Automate CSV file cleaning with AWS lambda using a trigger-CodePudding

I am trying to create a Lambda function which will clean automatically csv files from an S3 bucket. The S3 bucket receives files every 5mn, and I have therefore created a trigger for the Lambda function. To clean the csv files I will use pandas library to create a dataframe. I have already installed a pandas layer. When creating a dataframe, there is an error message. This is my code:

import json
import boto3
import pandas as pd
from io import StringIO


#call s3 bucket
client = boto3.client('s3')

def lambda_handler(event, context):
    
    #define bucket_name and object _name
    bucket_name = event['Records'][0]['s3']['bucket']['name']
    object_name = event['Records'][0]['s3']['object']['key']
    
    #create a df from the object
    df = pd.read_csv(object_name)

This is the error message:

[ERROR] FileNotFoundError: [Errno 2] No such file or directory: 'object_name'

On Cloudwatch it additionally says:

OpenBLAS WARNING - could not determine the L2 cache size on this system, assuming 256k

Has anyone experienced the same issues? Thanks in advance for all your help!

CodePudding user response：

You have to use the s3 client to download the file from s3 before using pandas. Something like:

response = client.get_object(Bucket=bucket_name, Key=object_name)
df = pd.read_csv(response["Body"])

You'll have to make sure lambda has the right permissions to access the s3 bucket.

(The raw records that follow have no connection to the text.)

(* ===== verification/Prelude.v ===== *)
(** Verification of the Harmony migration accounting tools.

    * The program

    The repository computes who is owed what when the Harmony chain is migrated
    and pays it out.  It has three parts, all Python scripts over CSV and JSON
    files:
    - [toolkit/scripts]: the accounting.  A supply ledger of every account is
      turned into a claim ledger ([claims/migration-claim-csvs.py]), wrapped ONE
      is added to it ([claims/apply-wone-qualification.py]), the ledger is cut at
      a threshold ([claims/filter-claims-by-one.py]), the rows above it are sorted
      into automatic payments, contract review and exclusions
      ([claims/apply-eligibility-policy.py]), and the staked part of every claim
      is assigned to validator vaults ([claims/build-vault-share-allocation.py]).
      Each script reads the files the one before it wrote and checks them again.
    - [airdrop/tools]: the payment.  A recipient list is read and consolidated, a
      batch is selected from it, cut into batches and committed to in a Merkle
      tree ([common.py], [build.py], [select_batch.py]); [verify.py], [status.py]
      and [reconcile.py] check the run directory and the contract.  A list may
      also be paid from a Safe, by MultiSend batches of token transfers
      ([safe_batch.py]) or of deposits into validator vaults ([vault_batch.py]).
    - [bridge-claims/tools]: the bridge claims.  The claim lists of the accounting
      become one claim contract per chain and funder, each a list with its Merkle
      tree and deployment ([claim_tree.py], [build_claims.py]), in which payees
      are looked up ([proof.py]) and which later tools bind to
      ([claims_run.py]); the plan of the calls that release a bridge's locked tokens to a custody Safe
      ([release_plan.py]), the tool a key holder sends them with
      ([send_calldata.py]), and the signable packages of a run, their record and
      their quarantine ([package.py], [quarantine.py]).
    All of it rests on keccak-256, addresses, amounts and the ABI encoding.

    * The files

    - [Prelude]: text, exceptions as values of [result], loops ([foldM] with its
      rule [foldM_inv]), sums, chunks, byte order; the tactics [inv_ok], [zbool].
    - [PyStr]: Python text and integers: strip, partition, [int()], [str()], hex,
      byte order, increasing keys.  [PyDict]: dictionaries that keep insertion
      order, sorting, counters.  [Csv]: the csv module, [DictReader] rows.
    - [Keccak]: [_keccak_f], [keccak256] of airdrop/tools/common.py, which
      contract_review_lib.py carries too, against FIPS 202.  [Sha256]: hashlib's.
    - [Abi]: words, batch and row encodings, call data, CREATE2, runtime code of
      common.py ([Module Airdrop]) and claim_tree.py ([Module Claims]).
    - [BatchTree]: the airdrop tree.  [ClaimTree]: the claim tree, serial and
      pooled, and its file.
    - [Bech32], [Address]: one1 and 0x addresses of both libraries.
    - [Amount]: [parse_amount] over Python's [Decimal], [format_one].
    - [Recipients]: [read_rows], portal review, [consolidate], [chunk].
    - [RunDir]: build.py's run directory and verify.py.  [Status]: status.py and
      reconcile.py against a node given as a function.  [SelectBatch]:
      select_batch.py with its strategies and random draw.
    - [Json]: JSON values, their text and comparison.  [SafeTx]: Safe transactions
      and MultiSend data of safe_batch.py, encoded, hashed and decoded.
      [SafeBatch]: its build and verify commands.  [VaultBatch]: vault_batch.py's
      vault addresses, calls, gas plan and decoder.  [VaultBuild]: its build
      command from the deposit list to the transactions, with --skip-funded.
    - [ClaimLedger]: migration-claim-csvs.py.  [Wone]:
      apply-wone-qualification.py.  [Eligibility]: filter-claims-by-one.py
      ([Module FilterClaims]) and apply-eligibility-policy.py ([Module Policy]).
      [VaultShares]: build-vault-share-allocation.py.
    - [BridgeLib], [BridgeAlloc]: toolkit/scripts/bridge/bridge_lib.py and
      build-bridge-allocations.py, which shares each bridge pool's collateral
      among the token's holders and writes the lists [ClaimTree] commits to.
      [BridgeVerify]: verify-bridge-allocations.py, which checks what it wrote.
    - [BuildClaims]: build_claims.py from the claim lists to the contract directories,
      and proof.py's lookup in them.  [ClaimsRun]: claims_run.py's binding of a run
      to its summary, manifests, files and published index, and the roster.
    - [ReleasePlan]: release_plan.py's reads of an escrow, its release calls and
      their decoder, over contracts given by the class [EscrowChain] with laws
      [Documented].  [ReleaseGroups]: its custody checks, owner setup (class
      [SafeOwners]), ONE funding and batches.  [SendCalldata]: send_calldata.py as
      steps over the log file and the chain, over the class [Wallet] with laws
      [WalletDocumented].  [Package]: package.py over a directory of files where
      every effect may fail or be the last.  [Quarantine]: quarantine.py over the
      same state, with a logic of assertions that has a crash condition.

    In each file the section or module of definitions comes first, one definition
    per function of the source under the source's name, the loop body of a
    [main] being a step function over a record of the loop's variables; then the
    lemmas, the theorems and the witnesses that run them on concrete inputs.

    * What the theorems show

    - Primitives: the keccak program is Keccak-f bit for bit and its hash the
      padded sponge; addresses and amounts survive their spellings; a one1
      address with a wrong character is refused; encodings are injective.
    - Commitments: every written proof verifies, and a proof that verifies shows
      membership or exhibits a keccak collision, for batches and claim rows; the
      pooled tree equals the serial one and survives its file.
    - Payment: reading loses no row, consolidation and selection conserve every
      amount, what build.py writes verify.py accepts, an accepted run directory
      is sound, status and reconciliation say what the chain says.
    - Safe batches: what the build command writes the verify command accepts, and
      what it accepts pays the list; a Safe transaction hash binds every field;
      transactions that decode without a problem are byte for byte the transfers
      or deposits listed; decoding ends and re-encodes; a funding plan pays every
      deposit once within its gas target, and after part of it was sent a second
      build plans exactly the rest.
    - Accounting: the merge loop of the claim ledger terminates and is a join;
      its totals are column sums; the WONE overlay pays every entitled holder and
      closes; the threshold filter and the eligibility policy partition the rows;
      the vault deposits conserve every staked claim; checks made after output
      has been written cannot fail.
    - Bridge: log queries are complete however they are split, the deployment
      search finds the first block with code, OFT payloads decode to what was
      sent; every pool's collateral is claimable, held or retained, never
      overdrawn, with bounded rounding loss; claimable rows are justified; the
      claim lists pay exactly them; a directory the verifier passes conserves
      every listed pool and pays exactly its claimable rows.
    - Claim contracts: in a directory as it was built every payee finds exactly its
      rows, each with a proof that verifies; the contracts of a chain pay exactly
      what the pools have claimable, and their approvals cover it; a run as it is
      built binds, and a contract that binds has the committed list and tree.
    - Release: the planned calls of an escrow go through, pay its locked balance
      and restore its settings; part of them makes a second plan stop; decoding
      gives the plan back; the custody Safe ends with the roster's owners; every
      escrow is in one batch.  However runs of the sender are stopped and mixed
      with other wallet actions, a completed one has sent the planned calls once
      and in order, and one that is accepted completes.
    - Packages: a refresh publishes what was built; stopped or failing it leaves
      none of its targets current; a current package holds exactly the sealed
      files or SHA-256 collides.  A quarantine moves all or nothing or is
      interrupted, and an interrupted one recovers however often it is stopped.
    - Findings: [parse_amount] rounds long amounts, [bech32_to_hex] accepts other
      prefixes, a ledger with an account under two keys is paid WONE twice, the
      bridge verifier skips rows of unlisted pools and counts the collateral of
      pools locked in other tokens differently from the builder; the owner setup
      does not keep the roster's order ([owner_setup_order]), escrows may take
      eight calls where the instructions say ten ([release_calls_length]), a run
      stopped before its first log write sends the first transaction twice
      ([first_transaction_repeated]); when a write of the run record fails late, a
      refresh that raised can leave its target listed ([failed_commit_lists]) and
      a quarantine loses the journal it needs ([late_record_failure_strands]); an
      included file can be overwritten by the quarantine's note
      ([included_note_lost]).

    * Modelling decisions and bounds

    - A Python [int] is [Z]; machine widths appear where the code imposes them
      (64-bit lanes with their mask, uint96 amounts, uint256 words).  Python's
      limit of 4300 digits for [int()] is not modelled.
    - Text is ASCII.  A file is its text; CSV files are rectangular (every record
      has the header's length) and csv's field size limit is not modelled.  JSON
      files are the records they decode to.  A script returns what it writes;
      partial files, [fsync] and replacing are left out, so "success" means that
      every file is in place and failure that none is.  [SendCalldata], [Package]
      and [Quarantine] are the exception: there every effect on the disk is a
      step, and the program may stop between any two.
    - An exception is its class and the fixed part of its message.
    - Loops without a structural bound take fuel: [Keccak.pad_zeros] at most 136
      rounds, shown enough in [keccak256_is_sponge]; tree levels the number of
      leaves, shown enough in [tree_levels_terminate]; the merge of [ClaimLedger]
      one round per row, shown enough in [merge_is_join]; [SelectBatch]'s draw one
      round per candidate; [BridgeLib]'s log ranges one round per block and its
      binary search the bit length of the last block, shown enough in
      [logs_complete] and [deployment_block_first]; MultiSend data one round per
      byte, shown enough in [decode_multisend_total]; the search for a free name
      in [Package] one round more than there are files, shown enough in
      [free_name_Some]; digits of a number its bit length.  The budget of
      [SendCalldata] is not fuel but the number of effects before an interruption.
    - The node is a parameter of [Status] with no assumption, and of [BridgeLib]
      with what eth_getLogs and eth_getCode document: a list that is returned is
      the logs of the range, code is a function of the block.  [ReleasePlan],
      [ReleaseGroups] and [SendCalldata] assume of the contracts and the wallet
      what the laws of their classes state, each with an instance that runs.  No
      axiom is used.

    * Not modelled

    - Code that talks to services or prints: RPC clients, chain scanners, report
      writers, signing sheets and instructions; of safe_batch.py and
      vault_batch.py the commands that compare with the Safe service or the chain
      (show, diff, crosscheck, hash, reconcile) and vault_batch.py's output files
      and verify; of release_plan.py the reads of the Safe and the package it
      writes.  The facts the modelled code takes from them are inputs.
    - Symbolic links, locks and file modes of package.py and quarantine.py, and the
      text of the record and the journal.
    - The approval batches of the bridge claims (approve_claims.py but for its Safe
      identity checks and file names), which read the chain throughout.
    - In toolkit/scripts: the snapshot plan and holder classification of the
      bridge, the stage policy, routing, exchange accounting, contract review,
      the archive and census reports.  They are independent of the payment path
      shown here, which takes their output files as given.
    - The Go tools, the Solidity contracts and release packaging, which are other
      languages or builds. *)

From Stdlib Require Export ZArith Lia.
From Stdlib Require Ascii String.
From stdpp Require Export prelude list gmap strings sorting numbers.
Export list_basics.list list_relations.list list_monad.list list_misc.list list_tactics.list.
Export Stdlib.Strings.Ascii (ascii(..)).
Export (notations) Stdlib.Strings.Ascii.
(* ===== verification/PyStr.v ===== *)
(** Python text and integer primitives used by the sources: the [str] methods
    ([strip], [lower], [partition], ...), [int(text)] and [int(text, 16)],
    decimal and hexadecimal formatting, [bytes.hex]/[bytes.fromhex] and
    [int.to_bytes]/[int.from_bytes].

    Text is ASCII: characters of code 128 to 255 are carried but belong to no
    class (not a digit, not a space, caseless).  The interpreter's limit on
    the number of digits of an integer literal is not modelled. *)

From S2P Require Import Prelude.
Local Open Scope Z_scope.

(** * Characters *)

Definition ord (c : ascii) : Z := Z.of_N (Stdlib.Strings.Ascii.N_of_ascii c).
Definition chr (n : Z) : ascii := Stdlib.Strings.Ascii.ascii_of_N (Z.to_N n).
Definition ords (s : str) : bytes := ord <$> s.

Definition in_range (lo hi n : Z) : bool := (lo <=? n) && (n <=? hi).

(** What [str.strip] removes, and what [int] and [bytes.fromhex] skip. *)
Definition is_space (c : ascii) : bool := in_range 9 13 (ord c) || in_range 28 32 (ord c).
Definition is_cspace (c : ascii) : bool := in_range 9 13 (ord c) || (ord c =? 32).

Definition is_digit (c : ascii) : bool := in_range 48 57 (ord c).
Definition lower_char (c : ascii) : ascii := if in_range 65 90 (ord c) then chr (ord c + 32) else c.
Definition upper_char (c : ascii) : ascii := if in_range 97 122 (ord c) then chr (ord c - 32) else c.

Definition hexdigit (d : Z) : ascii := if d <? 10 then chr (48 + d) else chr (87 + d).
Definition digit_val (c : ascii) : option Z :=
  if in_range 48 57 (ord c) then Some (ord c - 48)
  else if in_range 97 122 (ord c) then Some (ord c - 87)
  else if in_range 65 90 (ord c) then Some (ord c - 55)
  else None.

CodePudding user response：

Change this line:

df = pd.read_csv("object_name")

to this:

df = pd.read_csv(object_name)

CodePudding user response：

Cause of error

object_name is just a relative path(key) of the s3 object with respect to bucket and it has no significance without the bucket_name hence when you are trying to read the csv file you are getting FileNotFoundError

Solution for the error

In order to properly refer the s3 object you have to construct the fully qualified s3 path from bucket_name and object_name. Also notice that the object key has some quoted characters so before constructing the fully qualified path you have to unquote them.

from urllib.parse import unquote_plus

def lambda_handler(event, context):
    
    #define bucket_name and object _name
    bucket_name = event['Records'][0]['s3']['bucket']['name']
    object_name = event['Records'][0]['s3']['object']['key']
    
    #create a df from the object
    filepath = f's3://{bucket_name}/{unquote_plus(object_name)}'
    df = pd.read_csv(filepath)